(Dataset entries)

※ ※ ※

(** The [for] loop of [a2b_base64], one character per call. *)
Fixpoint a2b_loop (strict_mode : bool) (data : pybytes) (st : a2b_state)
  : result pybytes :=
  match data with
  | [] => a2b_finish st
  | this_ch :: rest =>
    if this_ch =? BASE64_PAD then
      if 2 <=? quad_pos st then
        if 4 <=? quad_pos st + (pads st + 1) then
          (* a complete pad sequence ends the parse *)
          if strict_mode && negb (Nat.eqb (List.length rest) 0) then
            Raise (BinasciiError "Excess data after padding")
          else Ok (bin_data st)
        else
          a2b_loop strict_mode rest
            (mk_a2b (quad_pos st) (leftchar st) (pads st + 1) true (bin_data st))
      else
        a2b_loop strict_mode rest
          (mk_a2b (quad_pos st) (leftchar st) (pads st) true (bin_data st))
    else
      let v := table_a2b_base64 this_ch in
      if 64 <=? v then
        if strict_mode then Raise (BinasciiError "Only base64 data is allowed")
        else a2b_loop strict_mode rest st
      else if strict_mode && padding_started st then
        Raise (BinasciiError "Discontinuous padding not allowed")
      else a2b_loop strict_mode rest (a2b_push st v)
  end.

Definition a2b_base64 (data : pybytes) (strict_mode : bool) : result pybytes :=
  match data with
  | c :: _ =>
    if strict_mode && (c =? BASE64_PAD) then
      Raise (BinasciiError "Leading padding not allowed")
    else a2b_loop strict_mode data a2b_init
  | [] => a2b_loop strict_mode data a2b_init
  end.

(** [base64.b64decode(s, validate=...)]. *)
Definition b64decode (s : pystr) (validate : bool) : result pybytes :=
  data <- bytes_from_decode_data s ;;
  a2b_base64 data validate.
(** * GPS_RTC_Clock: a shallow embedding of the Arduino sketch

    The sketch [GPS_RTC_Clock.ino] runs on an Arduino Uno (AVR): [int] and
    [unsigned int] are 16 bits wide, [char] is a signed byte,
    [unsigned long] is 32 bits wide.  Integers are modelled as [Z] with the
    conversions of the target written out.  The sketch's global variables
    and the devices it drives (RTC, GPS decoder, TFT, serial port,
    backlight pin) form one record, [World]; the sketch's functions are
    computations in a state monad over it whose only other effect is the
    endless loop [while(true);].  What the sketch reads from outside
    ([millis()], [analogRead], the decoded GPS object, the local broken-down
    time) is passed in as arguments. *)

From Stdlib Require Import ZArith List String Bool Lia.
Import ListNotations.
Local Open Scope Z_scope.

(** ** Machine integers of the AVR target *)

Module Avr.

Definition u8 (z : Z) : Z := z mod 256.
Definition u16 (z : Z) : Z := z mod 65536.
Definition u32 (z : Z) : Z := z mod 4294967296.
(** Conversion to a signed 16-bit [int]; arithmetic on [int] that leaves
    the range wraps around on this target. *)
Definition i16 (z : Z) : Z := (z + 32768) mod 65536 - 32768.

(** Arduino's [abs] is the macro [((x)>0?(x):-(x))]. *)
Definition abs (x : Z) : Z := if 0 <? x then x else - x.

End Avr.
Import Avr.

(** ** Devices *)

(** The 16-bit colour constants of the display library's header that the
    sketch names.  The sketch only stores, compares and passes them on. *)
Inductive Color : Type :=
| ILI9340_BLACK
| ILI9340_BLUE
| ILI9340_RED
| ILI9340_GREEN
| ILI9340_WHITE.

Definition Color_eqb (a b : Color) : bool :=
  match a, b with
  | ILI9340_BLACK, ILI9340_BLACK
  | ILI9340_BLUE, ILI9340_BLUE
  | ILI9340_RED, ILI9340_RED
  | ILI9340_GREEN, ILI9340_GREEN
  | ILI9340_WHITE, ILI9340_WHITE => true
  | _, _ => false
  end.

(** Calls made on the [tft] object, in the order they are made.  The
    arguments are recorded as the sketch passes them. *)
Inductive TftCall : Type :=
| tft_begin
| fillScreen (c : Color)
| drawFastHLine (x y w : Z) (c : Color)
| drawFastVLine (x y h : Z) (c : Color)
| fillCircle (x y r : Z) (c : Color)
| setCursor (x y : Z)
| setTextColor (fg bg : Color)
| setTextSize (s : Z)
| tft_print (s : string)
| tft_print_num (n : Z)
| tft_println (s : string).

(** Calls made on [Serial]. *)
Inductive SerialCall : Type :=
| Serial_print (s : string)
| Serial_print_num (n : Z)
| Serial_println (s : string)
| Serial_println_num (n : Z)
| Serial_newline.

(** [DateTime] of RTClib, by its accessors. *)
Record DateTime : Type := mkDateTime {
  dt_year : Z; dt_month : Z; dt_day : Z;
  dt_hour : Z; dt_minute : Z; dt_second : Z
}.

(** What the sketch reads from the [TinyGPSPlus] object. *)
Record TinyGPSPlus : Type := mkGps {
  date_isValid : bool; time_isValid : bool;
  date_year : Z; date_month : Z; date_day : Z;
  time_hour : Z; time_minute : Z; time_second : Z;
  satellites_value : Z;
  charsProcessed : Z
}.

(** The broken-down form of a [time_t], by the accessors of the Time
    library ([hour(t)], [minute(t)], ...). *)
Record tm : Type := mkTm {
  tm_second : Z; tm_minute : Z; tm_hour : Z;
  tm_weekday : Z; tm_day : Z; tm_month : Z; tm_year : Z
}.

(** [hourFormat12] of the Time library. *)
Definition hourFormat12 (t : tm) : Z :=
  if tm_hour t =? 0 then 12
  else if 12 <? tm_hour t then tm_hour t - 12
  else tm_hour t.

(** ** The world: the sketch's globals and the devices' state *)

Record World : Type := mkWorld {
  (* globals of the sketch *)
  rtcSet : bool;
  backlightVal : Z;
  numberColor : Color;
  colorChange : Z;
  photocellReading : Z;
  utc : Z;
  local : tm;
  previousMillis : Z;
  currentMillis : Z;
  syncTimer : Z;
  scheduledTimer : Z;
  newboot : bool;
  (* devices *)
  gps : TinyGPSPlus;          (* the decoder object *)
  rtc : DateTime;             (* what [rtc.now()] reports *)
  rtc_adjusts : list DateTime;(* every [rtc.adjust] made so far *)
  tft : list TftCall;         (* every call on the display so far *)
  serial : list SerialCall;   (* every call on the serial port so far *)
  backlight : list Z          (* every [analogWrite(backlightPin, _)] *)
}.

Definition set_rtcSet (v : bool) (w : World) : World :=
  let '(mkWorld _ a2 a3 a4 a5 a6 a7 a8 a9 a10 a11 a12 a13 a14 a15 a16 a17 a18) := w in
  mkWorld v a2 a3 a4 a5 a6 a7 a8 a9 a10 a11 a12 a13 a14 a15 a16 a17 a18.
Definition set_backlightVal (v : Z) (w : World) : World :=
  let '(mkWorld a1 _ a3 a4 a5 a6 a7 a8 a9 a10 a11 a12 a13 a14 a15 a16 a17 a18) := w in
  mkWorld a1 v a3 a4 a5 a6 a7 a8 a9 a10 a11 a12 a13 a14 a15 a16 a17 a18.
Definition set_numberColor (v : Color) (w : World) : World :=
  let '(mkWorld a1 a2 _ a4 a5 a6 a7 a8 a9 a10 a11 a12 a13 a14 a15 a16 a17 a18) := w in
  mkWorld a1 a2 v a4 a5 a6 a7 a8 a9 a10 a11 a12 a13 a14 a15 a16 a17 a18.
Definition set_colorChange (v : Z) (w : World) : World :=
  let '(mkWorld a1 a2 a3 _ a5 a6 a7 a8 a9 a10 a11 a12 a13 a14 a15 a16 a17 a18) := w in
  mkWorld a1 a2 a3 v a5 a6 a7 a8 a9 a10 a11 a12 a13 a14 a15 a16 a17 a18.
Definition set_photocellReading (v : Z) (w : World) : World :=
  let '(mkWorld a1 a2 a3 a4 _ a6 a7 a8 a9 a10 a11 a12 a13 a14 a15 a16 a17 a18) := w in
  mkWorld a1 a2 a3 a4 v a6 a7 a8 a9 a10 a11 a12 a13 a14 a15 a16 a17 a18.
Definition set_utc (v : Z) (w : World) : World :=
  let '(mkWorld a1 a2 a3 a4 a5 _ a7 a8 a9 a10 a11 a12 a13 a14 a15 a16 a17 a18) := w in
  mkWorld a1 a2 a3 a4 a5 v a7 a8 a9 a10 a11 a12 a13 a14 a15 a16 a17 a18.
Definition set_local (v : tm) (w : World) : World :=
  let '(mkWorld a1 a2 a3 a4 a5 a6 _ a8 a9 a10 a11 a12 a13 a14 a15 a16 a17 a18) := w in
  mkWorld a1 a2 a3 a4 a5 a6 v a8 a9 a10 a11 a12 a13 a14 a15 a16 a17 a18.
Definition set_currentMillis (v : Z) (w : World) : World :=
  let '(mkWorld a1 a2 a3 a4 a5 a6 a7 a8 _ a10 a11 a12 a13 a14 a15 a16 a17 a18) := w in
  mkWorld a1 a2 a3 a4 a5 a6 a7 a8 v a10 a11 a12 a13 a14 a15 a16 a17 a18.
Definition set_syncTimer (v : Z) (w : World) : World :=
  let '(mkWorld a1 a2 a3 a4 a5 a6 a7 a8 a9 _ a11 a12 a13 a14 a15 a16 a17 a18) := w in
  mkWorld a1 a2 a3 a4 a5 a6 a7 a8 a9 v a11 a12 a13 a14 a15 a16 a17 a18.
Definition set_scheduledTimer (v : Z) (w : World) : World :=
  let '(mkWorld a1 a2 a3 a4 a5 a6 a7 a8 a9 a10 _ a12 a13 a14 a15 a16 a17 a18) := w in
  mkWorld a1 a2 a3 a4 a5 a6 a7 a8 a9 a10 v a12 a13 a14 a15 a16 a17 a18.
Definition set_newboot (v : bool) (w : World) : World :=
  let '(mkWorld a1 a2 a3 a4 a5 a6 a7 a8 a9 a10 a11 _ a13 a14 a15 a16 a17 a18) := w in
  mkWorld a1 a2 a3 a4 a5 a6 a7 a8 a9 a10 a11 v a13 a14 a15 a16 a17 a18.
Definition set_gps (v : TinyGPSPlus) (w : World) : World :=
  let '(mkWorld a1 a2 a3 a4 a5 a6 a7 a8 a9 a10 a11 a12 _ a14 a15 a16 a17 a18) := w in
  mkWorld a1 a2 a3 a4 a5 a6 a7 a8 a9 a10 a11 a12 v a14 a15 a16 a17 a18.
Definition set_rtc (v : DateTime) (w : World) : World :=
  let '(mkWorld a1 a2 a3 a4 a5 a6 a7 a8 a9 a10 a11 a12 a13 _ a15 a16 a17 a18) := w in
  mkWorld a1 a2 a3 a4 a5 a6 a7 a8 a9 a10 a11 a12 a13 v a15 a16 a17 a18.
Definition set_rtc_adjusts (v : list DateTime) (w : World) : World :=
  let '(mkWorld a1 a2 a3 a4 a5 a6 a7 a8 a9 a10 a11 a12 a13 a14 _ a16 a17 a18) := w in
  mkWorld a1 a2 a3 a4 a5 a6 a7 a8 a9 a10 a11 a12 a13 a14 v a16 a17 a18.
Definition set_tft (v : list TftCall) (w : World) : World :=
  let '(mkWorld a1 a2 a3 a4 a5 a6 a7 a8 a9 a10 a11 a12 a13 a14 a15 _ a17 a18) := w in
  mkWorld a1 a2 a3 a4 a5 a6 a7 a8 a9 a10 a11 a12 a13 a14 a15 v a17 a18.
Definition set_serial (v : list SerialCall) (w : World) : World :=
  let '(mkWorld a1 a2 a3 a4 a5 a6 a7 a8 a9 a10 a11 a12 a13 a14 a15 a16 _ a18) := w in
  mkWorld a1 a2 a3 a4 a5 a6 a7 a8 a9 a10 a11 a12 a13 a14 a15 a16 v a18.
Definition set_backlight (v : list Z) (w : World) : World :=
  let '(mkWorld a1 a2 a3 a4 a5 a6 a7 a8 a9 a10 a11 a12 a13 a14 a15 a16 a17 _) := w in
  mkWorld a1 a2 a3 a4 a5 a6 a7 a8 a9 a10 a11 a12 a13 a14 a15 a16 a17 v.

※ ※ ※

REQUIRED ACTION =>
Return every line of the entries above that the string "Inductive" appears in.

ANSWER TO THIS PROBLEM =>
Inductive Color : Type :=
Inductive TftCall : Type :=
Inductive SerialCall : Type :=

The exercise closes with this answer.